Where in the entries below does "tzstr" appear? Copy every line that has it.

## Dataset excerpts
[Start of section]

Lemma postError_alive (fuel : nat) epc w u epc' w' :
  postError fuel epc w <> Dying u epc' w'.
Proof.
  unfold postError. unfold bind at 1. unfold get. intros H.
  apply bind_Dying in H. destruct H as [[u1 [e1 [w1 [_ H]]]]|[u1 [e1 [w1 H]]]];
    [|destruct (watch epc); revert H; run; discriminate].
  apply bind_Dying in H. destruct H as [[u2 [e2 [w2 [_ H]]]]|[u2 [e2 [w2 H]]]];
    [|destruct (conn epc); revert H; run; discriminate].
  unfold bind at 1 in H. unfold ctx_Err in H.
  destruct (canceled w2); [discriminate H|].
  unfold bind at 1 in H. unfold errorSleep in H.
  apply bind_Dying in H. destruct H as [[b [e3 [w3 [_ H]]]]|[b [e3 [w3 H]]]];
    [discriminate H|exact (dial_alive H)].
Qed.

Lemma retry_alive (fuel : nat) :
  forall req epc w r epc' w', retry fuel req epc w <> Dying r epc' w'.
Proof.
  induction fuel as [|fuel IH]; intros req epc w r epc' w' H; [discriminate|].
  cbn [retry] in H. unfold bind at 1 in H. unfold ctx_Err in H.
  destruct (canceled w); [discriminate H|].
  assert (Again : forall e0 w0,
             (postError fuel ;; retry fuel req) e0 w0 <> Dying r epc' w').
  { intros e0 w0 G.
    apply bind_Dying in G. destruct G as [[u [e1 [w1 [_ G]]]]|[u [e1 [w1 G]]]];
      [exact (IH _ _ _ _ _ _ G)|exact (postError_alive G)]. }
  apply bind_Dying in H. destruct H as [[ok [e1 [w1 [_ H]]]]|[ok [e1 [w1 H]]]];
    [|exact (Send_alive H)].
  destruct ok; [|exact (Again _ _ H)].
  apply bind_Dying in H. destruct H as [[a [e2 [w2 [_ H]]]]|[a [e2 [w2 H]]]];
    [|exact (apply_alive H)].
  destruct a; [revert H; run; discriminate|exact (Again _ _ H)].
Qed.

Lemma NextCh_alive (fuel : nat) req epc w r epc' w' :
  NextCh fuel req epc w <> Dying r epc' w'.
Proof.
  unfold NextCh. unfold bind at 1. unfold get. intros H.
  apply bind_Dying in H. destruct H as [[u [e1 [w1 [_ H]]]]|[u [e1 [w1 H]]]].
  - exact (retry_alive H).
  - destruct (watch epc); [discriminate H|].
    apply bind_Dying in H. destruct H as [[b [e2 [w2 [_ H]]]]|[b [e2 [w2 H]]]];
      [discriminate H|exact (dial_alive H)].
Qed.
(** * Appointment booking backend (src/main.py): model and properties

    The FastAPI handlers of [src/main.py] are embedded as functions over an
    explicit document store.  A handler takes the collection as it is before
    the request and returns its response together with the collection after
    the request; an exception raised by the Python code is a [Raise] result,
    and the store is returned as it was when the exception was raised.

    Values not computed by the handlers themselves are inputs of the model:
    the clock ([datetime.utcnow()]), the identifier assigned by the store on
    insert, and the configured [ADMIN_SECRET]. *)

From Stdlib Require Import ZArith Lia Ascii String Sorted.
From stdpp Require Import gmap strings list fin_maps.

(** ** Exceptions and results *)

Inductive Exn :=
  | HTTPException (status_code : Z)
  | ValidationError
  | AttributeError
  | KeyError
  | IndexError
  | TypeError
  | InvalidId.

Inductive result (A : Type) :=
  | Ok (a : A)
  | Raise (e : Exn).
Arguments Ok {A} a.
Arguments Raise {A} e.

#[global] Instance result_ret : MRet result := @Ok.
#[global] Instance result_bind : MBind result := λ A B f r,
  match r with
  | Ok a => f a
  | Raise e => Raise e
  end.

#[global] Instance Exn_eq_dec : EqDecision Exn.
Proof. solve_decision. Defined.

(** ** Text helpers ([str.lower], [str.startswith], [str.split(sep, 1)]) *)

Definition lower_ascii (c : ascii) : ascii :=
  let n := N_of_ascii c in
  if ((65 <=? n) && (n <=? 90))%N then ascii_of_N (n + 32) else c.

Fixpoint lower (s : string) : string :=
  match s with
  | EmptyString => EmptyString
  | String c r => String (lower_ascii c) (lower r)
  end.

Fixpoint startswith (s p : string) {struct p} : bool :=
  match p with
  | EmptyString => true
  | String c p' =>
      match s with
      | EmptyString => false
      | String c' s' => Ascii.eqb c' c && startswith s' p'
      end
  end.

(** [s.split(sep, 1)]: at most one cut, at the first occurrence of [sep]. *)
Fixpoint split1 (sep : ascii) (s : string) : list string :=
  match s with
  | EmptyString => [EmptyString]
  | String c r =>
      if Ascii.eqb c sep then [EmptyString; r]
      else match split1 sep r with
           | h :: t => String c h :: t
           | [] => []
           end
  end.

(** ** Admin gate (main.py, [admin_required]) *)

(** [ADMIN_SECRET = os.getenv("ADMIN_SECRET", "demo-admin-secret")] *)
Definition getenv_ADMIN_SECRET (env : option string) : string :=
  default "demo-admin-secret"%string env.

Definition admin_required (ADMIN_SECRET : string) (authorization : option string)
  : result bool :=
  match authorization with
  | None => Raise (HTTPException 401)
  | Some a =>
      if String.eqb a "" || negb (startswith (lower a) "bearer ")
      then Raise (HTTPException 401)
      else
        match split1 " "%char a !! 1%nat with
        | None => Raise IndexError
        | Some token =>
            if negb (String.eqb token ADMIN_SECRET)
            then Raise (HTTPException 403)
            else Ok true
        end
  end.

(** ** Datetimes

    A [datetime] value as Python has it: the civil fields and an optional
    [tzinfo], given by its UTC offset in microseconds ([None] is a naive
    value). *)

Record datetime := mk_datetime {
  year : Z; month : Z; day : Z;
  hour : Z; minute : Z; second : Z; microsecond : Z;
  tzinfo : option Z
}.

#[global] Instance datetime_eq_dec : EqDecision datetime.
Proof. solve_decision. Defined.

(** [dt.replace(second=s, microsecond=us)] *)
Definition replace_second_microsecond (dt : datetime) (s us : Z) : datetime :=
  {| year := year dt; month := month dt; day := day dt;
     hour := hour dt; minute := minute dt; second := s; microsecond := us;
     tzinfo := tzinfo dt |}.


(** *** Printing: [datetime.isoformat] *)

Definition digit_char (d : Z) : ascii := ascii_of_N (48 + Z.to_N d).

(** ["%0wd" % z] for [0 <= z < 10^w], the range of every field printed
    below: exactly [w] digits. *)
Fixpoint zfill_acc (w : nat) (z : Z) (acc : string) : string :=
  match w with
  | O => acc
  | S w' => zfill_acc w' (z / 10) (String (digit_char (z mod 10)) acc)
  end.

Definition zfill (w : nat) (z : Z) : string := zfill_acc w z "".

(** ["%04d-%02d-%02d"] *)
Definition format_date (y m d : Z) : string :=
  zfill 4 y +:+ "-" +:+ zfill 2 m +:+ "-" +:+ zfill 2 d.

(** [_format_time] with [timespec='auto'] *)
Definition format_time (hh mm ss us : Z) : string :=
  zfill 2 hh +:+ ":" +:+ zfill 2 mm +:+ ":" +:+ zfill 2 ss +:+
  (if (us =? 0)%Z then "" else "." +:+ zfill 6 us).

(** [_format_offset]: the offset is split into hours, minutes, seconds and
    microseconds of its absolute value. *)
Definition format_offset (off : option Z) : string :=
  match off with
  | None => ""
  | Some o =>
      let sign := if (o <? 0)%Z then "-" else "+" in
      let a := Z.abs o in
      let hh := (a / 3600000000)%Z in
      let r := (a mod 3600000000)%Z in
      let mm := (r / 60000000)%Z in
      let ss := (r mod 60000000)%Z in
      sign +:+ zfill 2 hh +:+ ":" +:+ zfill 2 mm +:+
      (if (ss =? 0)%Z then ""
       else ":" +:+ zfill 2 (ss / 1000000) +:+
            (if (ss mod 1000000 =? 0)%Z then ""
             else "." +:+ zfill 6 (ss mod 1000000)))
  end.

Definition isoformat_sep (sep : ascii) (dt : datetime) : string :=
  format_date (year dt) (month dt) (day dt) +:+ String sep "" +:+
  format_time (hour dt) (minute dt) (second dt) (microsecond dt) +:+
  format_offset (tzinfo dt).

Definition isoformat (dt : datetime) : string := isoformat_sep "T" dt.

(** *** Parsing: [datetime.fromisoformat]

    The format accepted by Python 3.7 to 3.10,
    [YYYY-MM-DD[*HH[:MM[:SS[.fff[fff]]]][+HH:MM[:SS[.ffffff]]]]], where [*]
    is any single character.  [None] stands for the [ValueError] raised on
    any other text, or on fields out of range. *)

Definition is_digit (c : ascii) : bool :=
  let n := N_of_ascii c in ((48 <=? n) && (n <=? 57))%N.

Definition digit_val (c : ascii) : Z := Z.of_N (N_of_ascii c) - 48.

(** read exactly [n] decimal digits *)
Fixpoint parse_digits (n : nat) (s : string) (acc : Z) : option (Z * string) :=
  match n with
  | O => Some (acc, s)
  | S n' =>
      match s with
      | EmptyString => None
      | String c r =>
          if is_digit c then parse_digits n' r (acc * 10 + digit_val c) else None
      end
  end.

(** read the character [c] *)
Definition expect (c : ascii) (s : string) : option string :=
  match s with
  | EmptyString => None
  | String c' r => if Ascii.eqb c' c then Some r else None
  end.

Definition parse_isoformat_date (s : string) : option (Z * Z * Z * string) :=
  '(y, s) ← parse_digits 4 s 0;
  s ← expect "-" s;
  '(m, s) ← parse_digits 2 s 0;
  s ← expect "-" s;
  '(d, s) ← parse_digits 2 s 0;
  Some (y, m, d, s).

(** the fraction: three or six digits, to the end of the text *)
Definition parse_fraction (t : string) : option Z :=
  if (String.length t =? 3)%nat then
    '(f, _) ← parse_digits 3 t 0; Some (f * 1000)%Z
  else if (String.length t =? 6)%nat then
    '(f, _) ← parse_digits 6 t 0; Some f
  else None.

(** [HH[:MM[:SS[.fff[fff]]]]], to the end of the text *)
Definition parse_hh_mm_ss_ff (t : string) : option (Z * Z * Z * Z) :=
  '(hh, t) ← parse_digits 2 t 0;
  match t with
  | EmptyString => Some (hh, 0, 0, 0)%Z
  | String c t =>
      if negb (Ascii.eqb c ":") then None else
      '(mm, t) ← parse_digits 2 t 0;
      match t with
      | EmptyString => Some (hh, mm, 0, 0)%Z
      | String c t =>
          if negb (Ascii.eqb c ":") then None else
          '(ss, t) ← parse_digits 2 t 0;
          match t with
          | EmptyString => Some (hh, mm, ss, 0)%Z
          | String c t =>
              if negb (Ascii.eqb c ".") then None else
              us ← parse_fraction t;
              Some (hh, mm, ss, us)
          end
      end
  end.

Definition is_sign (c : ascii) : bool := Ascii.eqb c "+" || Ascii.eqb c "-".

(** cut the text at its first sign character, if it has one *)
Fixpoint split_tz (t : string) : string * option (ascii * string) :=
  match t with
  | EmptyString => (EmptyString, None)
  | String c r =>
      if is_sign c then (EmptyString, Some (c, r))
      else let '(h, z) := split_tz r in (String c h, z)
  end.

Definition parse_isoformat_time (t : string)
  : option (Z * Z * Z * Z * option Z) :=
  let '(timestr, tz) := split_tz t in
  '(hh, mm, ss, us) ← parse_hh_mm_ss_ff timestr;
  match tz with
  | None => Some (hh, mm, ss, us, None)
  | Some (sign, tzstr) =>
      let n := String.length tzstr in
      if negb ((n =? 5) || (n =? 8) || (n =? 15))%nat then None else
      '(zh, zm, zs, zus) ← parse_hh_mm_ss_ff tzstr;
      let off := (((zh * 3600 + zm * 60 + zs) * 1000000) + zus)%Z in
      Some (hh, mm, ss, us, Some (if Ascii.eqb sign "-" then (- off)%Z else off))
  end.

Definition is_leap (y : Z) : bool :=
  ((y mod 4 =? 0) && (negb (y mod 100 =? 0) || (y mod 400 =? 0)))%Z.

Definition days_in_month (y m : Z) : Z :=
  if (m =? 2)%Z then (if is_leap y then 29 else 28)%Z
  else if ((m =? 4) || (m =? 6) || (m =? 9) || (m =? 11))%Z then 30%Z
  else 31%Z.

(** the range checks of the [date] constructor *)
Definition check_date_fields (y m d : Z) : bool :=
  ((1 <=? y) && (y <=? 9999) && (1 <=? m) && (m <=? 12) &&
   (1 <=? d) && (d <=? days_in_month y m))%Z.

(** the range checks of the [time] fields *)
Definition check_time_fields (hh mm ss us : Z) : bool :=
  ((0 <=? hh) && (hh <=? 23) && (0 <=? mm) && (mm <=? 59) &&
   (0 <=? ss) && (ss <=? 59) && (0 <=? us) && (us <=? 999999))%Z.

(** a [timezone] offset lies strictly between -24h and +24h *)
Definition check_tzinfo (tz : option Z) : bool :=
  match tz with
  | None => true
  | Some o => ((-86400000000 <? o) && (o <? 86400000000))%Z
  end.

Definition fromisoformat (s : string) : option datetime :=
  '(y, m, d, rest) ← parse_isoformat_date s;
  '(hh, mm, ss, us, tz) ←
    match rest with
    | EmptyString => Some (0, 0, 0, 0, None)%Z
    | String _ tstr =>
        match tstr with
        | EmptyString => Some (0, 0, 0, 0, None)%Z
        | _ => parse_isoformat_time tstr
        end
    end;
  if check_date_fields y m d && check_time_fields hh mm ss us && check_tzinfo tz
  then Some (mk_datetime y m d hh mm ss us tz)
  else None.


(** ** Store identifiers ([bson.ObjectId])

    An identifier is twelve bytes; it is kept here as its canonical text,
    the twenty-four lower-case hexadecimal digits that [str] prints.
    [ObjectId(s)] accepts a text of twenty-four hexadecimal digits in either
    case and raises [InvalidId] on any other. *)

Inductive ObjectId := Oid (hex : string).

[End of section]

## Result for this task
  | Some (sign, tzstr) =>
      let n := String.length tzstr in
      '(zh, zm, zs, zus) ← parse_hh_mm_ss_ff tzstr;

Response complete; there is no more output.